**** Supplied entries
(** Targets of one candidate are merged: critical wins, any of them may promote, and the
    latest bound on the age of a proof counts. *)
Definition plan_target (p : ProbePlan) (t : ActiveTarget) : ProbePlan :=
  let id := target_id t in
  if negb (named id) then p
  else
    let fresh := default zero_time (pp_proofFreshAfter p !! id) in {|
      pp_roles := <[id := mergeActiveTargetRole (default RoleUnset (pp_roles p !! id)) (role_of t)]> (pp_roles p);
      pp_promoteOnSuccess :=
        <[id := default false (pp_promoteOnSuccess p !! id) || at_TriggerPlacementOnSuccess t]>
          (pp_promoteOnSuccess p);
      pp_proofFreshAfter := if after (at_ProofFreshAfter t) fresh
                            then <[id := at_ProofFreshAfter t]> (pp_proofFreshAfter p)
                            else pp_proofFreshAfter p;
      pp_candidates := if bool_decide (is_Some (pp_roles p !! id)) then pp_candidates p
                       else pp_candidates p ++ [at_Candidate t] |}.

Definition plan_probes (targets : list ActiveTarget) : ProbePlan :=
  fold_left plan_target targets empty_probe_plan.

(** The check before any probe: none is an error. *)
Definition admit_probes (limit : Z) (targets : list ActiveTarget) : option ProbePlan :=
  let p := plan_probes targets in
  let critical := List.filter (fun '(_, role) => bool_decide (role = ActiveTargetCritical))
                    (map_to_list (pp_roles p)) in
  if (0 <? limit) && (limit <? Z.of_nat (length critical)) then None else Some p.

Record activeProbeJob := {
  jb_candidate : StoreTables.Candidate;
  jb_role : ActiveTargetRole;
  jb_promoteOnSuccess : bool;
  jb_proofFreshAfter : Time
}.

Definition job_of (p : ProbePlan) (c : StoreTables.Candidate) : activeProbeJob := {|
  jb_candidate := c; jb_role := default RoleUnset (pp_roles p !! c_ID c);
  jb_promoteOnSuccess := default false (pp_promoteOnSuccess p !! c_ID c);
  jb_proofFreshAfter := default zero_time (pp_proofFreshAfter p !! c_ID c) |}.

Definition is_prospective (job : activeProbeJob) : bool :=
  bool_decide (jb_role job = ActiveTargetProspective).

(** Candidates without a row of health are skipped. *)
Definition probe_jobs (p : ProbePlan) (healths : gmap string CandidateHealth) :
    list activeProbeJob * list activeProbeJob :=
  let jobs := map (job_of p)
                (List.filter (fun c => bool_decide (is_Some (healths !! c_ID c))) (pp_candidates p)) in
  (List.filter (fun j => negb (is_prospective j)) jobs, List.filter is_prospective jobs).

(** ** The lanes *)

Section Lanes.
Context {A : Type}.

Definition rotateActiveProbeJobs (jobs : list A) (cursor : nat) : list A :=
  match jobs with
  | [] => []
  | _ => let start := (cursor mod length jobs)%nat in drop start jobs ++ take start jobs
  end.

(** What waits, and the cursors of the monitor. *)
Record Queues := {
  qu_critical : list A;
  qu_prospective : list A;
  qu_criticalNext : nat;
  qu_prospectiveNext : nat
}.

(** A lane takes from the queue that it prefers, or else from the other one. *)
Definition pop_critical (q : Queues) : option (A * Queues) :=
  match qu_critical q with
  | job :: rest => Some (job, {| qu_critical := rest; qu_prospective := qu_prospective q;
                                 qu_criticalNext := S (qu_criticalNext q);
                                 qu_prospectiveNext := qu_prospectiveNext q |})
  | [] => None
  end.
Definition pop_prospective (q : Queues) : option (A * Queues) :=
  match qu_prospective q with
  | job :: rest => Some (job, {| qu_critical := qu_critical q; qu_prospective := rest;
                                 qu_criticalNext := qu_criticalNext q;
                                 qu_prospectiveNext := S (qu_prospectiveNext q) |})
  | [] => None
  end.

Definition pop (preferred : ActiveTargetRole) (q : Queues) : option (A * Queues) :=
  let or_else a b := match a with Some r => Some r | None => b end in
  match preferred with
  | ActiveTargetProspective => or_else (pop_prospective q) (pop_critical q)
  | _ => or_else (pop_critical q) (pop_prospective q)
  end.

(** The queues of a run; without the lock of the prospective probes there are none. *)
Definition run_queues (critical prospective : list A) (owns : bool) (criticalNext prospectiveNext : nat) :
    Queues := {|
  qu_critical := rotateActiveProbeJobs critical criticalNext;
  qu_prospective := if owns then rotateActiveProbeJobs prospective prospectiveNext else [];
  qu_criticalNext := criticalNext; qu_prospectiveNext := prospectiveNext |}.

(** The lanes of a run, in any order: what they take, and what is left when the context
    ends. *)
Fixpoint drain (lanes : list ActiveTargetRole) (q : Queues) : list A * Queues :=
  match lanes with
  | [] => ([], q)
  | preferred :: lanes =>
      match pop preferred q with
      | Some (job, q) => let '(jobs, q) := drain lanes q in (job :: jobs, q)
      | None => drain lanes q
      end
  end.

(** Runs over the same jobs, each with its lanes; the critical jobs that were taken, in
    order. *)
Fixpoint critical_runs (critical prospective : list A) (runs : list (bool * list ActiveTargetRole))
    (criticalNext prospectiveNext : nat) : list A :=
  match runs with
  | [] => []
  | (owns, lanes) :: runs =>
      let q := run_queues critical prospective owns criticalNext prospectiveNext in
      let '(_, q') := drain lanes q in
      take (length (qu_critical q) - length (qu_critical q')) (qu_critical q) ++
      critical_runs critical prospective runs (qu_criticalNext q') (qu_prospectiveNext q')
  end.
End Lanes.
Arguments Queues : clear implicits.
********
### Your assignment
A faithful, word-for-word transcription of the data above is required.

### Response area
(** Targets of one candidate are merged: critical wins, any of them may promote, and the
    latest bound on the age of a proof counts. *)
Definition plan_target (p : ProbePlan) (t : ActiveTarget) : ProbePlan :=
  let id := target_id t in
  if negb (named id) then p
  else
    let fresh := default zero_time (pp_proofFreshAfter p !! id) in {|
      pp_roles := <[id := mergeActiveTargetRole (default RoleUnset (pp_roles p !! id)) (role_of t)]> (pp_roles p);
      pp_promoteOnSuccess :=
        <[id := default false (pp_promoteOnSuccess p !! id) || at_TriggerPlacementOnSuccess t]>
          (pp_promoteOnSuccess p);
      pp_proofFreshAfter := if after (at_ProofFreshAfter t) fresh
                            then <[id := at_ProofFreshAfter t]> (pp_proofFreshAfter p)
                            else pp_proofFreshAfter p;
      pp_candidates := if bool_decide (is_Some (pp_roles p !! id)) then pp_candidates p
                       else pp_candidates p ++ [at_Candidate t] |}.

Definition plan_probes (targets : list ActiveTarget) : ProbePlan :=
  fold_left plan_target targets empty_probe_plan.

(** The check before any probe: none is an error. *)
Definition admit_probes (limit : Z) (targets : list ActiveTarget) : option ProbePlan :=
  let p := plan_probes targets in
  let critical := List.filter (fun '(_, role) => bool_decide (role = ActiveTargetCritical))
                    (map_to_list (pp_roles p)) in
  if (0 <? limit) && (limit <? Z.of_nat (length critical)) then None else Some p.

Record activeProbeJob := {
  jb_candidate : StoreTables.Candidate;
  jb_role : ActiveTargetRole;
  jb_promoteOnSuccess : bool;
  jb_proofFreshAfter : Time
}.

Definition job_of (p : ProbePlan) (c : StoreTables.Candidate) : activeProbeJob := {|
  jb_candidate := c; jb_role := default RoleUnset (pp_roles p !! c_ID c);
  jb_promoteOnSuccess := default false (pp_promoteOnSuccess p !! c_ID c);
  jb_proofFreshAfter := default zero_time (pp_proofFreshAfter p !! c_ID c) |}.

Definition is_prospective (job : activeProbeJob) : bool :=
  bool_decide (jb_role job = ActiveTargetProspective).

(** Candidates without a row of health are skipped. *)
Definition probe_jobs (p : ProbePlan) (healths : gmap string CandidateHealth) :
    list activeProbeJob * list activeProbeJob :=
  let jobs := map (job_of p)
                (List.filter (fun c => bool_decide (is_Some (healths !! c_ID c))) (pp_candidates p)) in
  (List.filter (fun j => negb (is_prospective j)) jobs, List.filter is_prospective jobs).

(** ** The lanes *)

Section Lanes.
Context {A : Type}.

Definition rotateActiveProbeJobs (jobs : list A) (cursor : nat) : list A :=
  match jobs with
  | [] => []
  | _ => let start := (cursor mod length jobs)%nat in drop start jobs ++ take start jobs
  end.

(** What waits, and the cursors of the monitor. *)
Record Queues := {
  qu_critical : list A;
  qu_prospective : list A;
  qu_criticalNext : nat;
  qu_prospectiveNext : nat
}.

(** A lane takes from the queue that it prefers, or else from the other one. *)
Definition pop_critical (q : Queues) : option (A * Queues) :=
  match qu_critical q with
  | job :: rest => Some (job, {| qu_critical := rest; qu_prospective := qu_prospective q;
                                 qu_criticalNext := S (qu_criticalNext q);
                                 qu_prospectiveNext := qu_prospectiveNext q |})
  | [] => None
  end.
Definition pop_prospective (q : Queues) : option (A * Queues) :=
  match qu_prospective q with
  | job :: rest => Some (job, {| qu_critical := qu_critical q; qu_prospective := rest;
                                 qu_criticalNext := qu_criticalNext q;
                                 qu_prospectiveNext := S (qu_prospectiveNext q) |})
  | [] => None
  end.

Definition pop (preferred : ActiveTargetRole) (q : Queues) : option (A * Queues) :=
  let or_else a b := match a with Some r => Some r | None => b end in
  match preferred with
  | ActiveTargetProspective => or_else (pop_prospective q) (pop_critical q)
  | _ => or_else (pop_critical q) (pop_prospective q)
  end.

(** The queues of a run; without the lock of the prospective probes there are none. *)
Definition run_queues (critical prospective : list A) (owns : bool) (criticalNext prospectiveNext : nat) :
    Queues := {|
  qu_critical := rotateActiveProbeJobs critical criticalNext;
  qu_prospective := if owns then rotateActiveProbeJobs prospective prospectiveNext else [];
  qu_criticalNext := criticalNext; qu_prospectiveNext := prospectiveNext |}.

(** The lanes of a run, in any order: what they take, and what is left when the context
    ends. *)
Fixpoint drain (lanes : list ActiveTargetRole) (q : Queues) : list A * Queues :=
  match lanes with
  | [] => ([], q)
  | preferred :: lanes =>
      match pop preferred q with
      | Some (job, q) => let '(jobs, q) := drain lanes q in (job :: jobs, q)
      | None => drain lanes q
      end
  end.

(** Runs over the same jobs, each with its lanes; the critical jobs that were taken, in
    order. *)
Fixpoint critical_runs (critical prospective : list A) (runs : list (bool * list ActiveTargetRole))
    (criticalNext prospectiveNext : nat) : list A :=
  match runs with
  | [] => []
  | (owns, lanes) :: runs =>
      let q := run_queues critical prospective owns criticalNext prospectiveNext in
      let '(_, q') := drain lanes q in
      take (length (qu_critical q) - length (qu_critical q')) (qu_critical q) ++
      critical_runs critical prospective runs (qu_criticalNext q') (qu_prospectiveNext q')
  end.
End Lanes.
Arguments Queues : clear implicits.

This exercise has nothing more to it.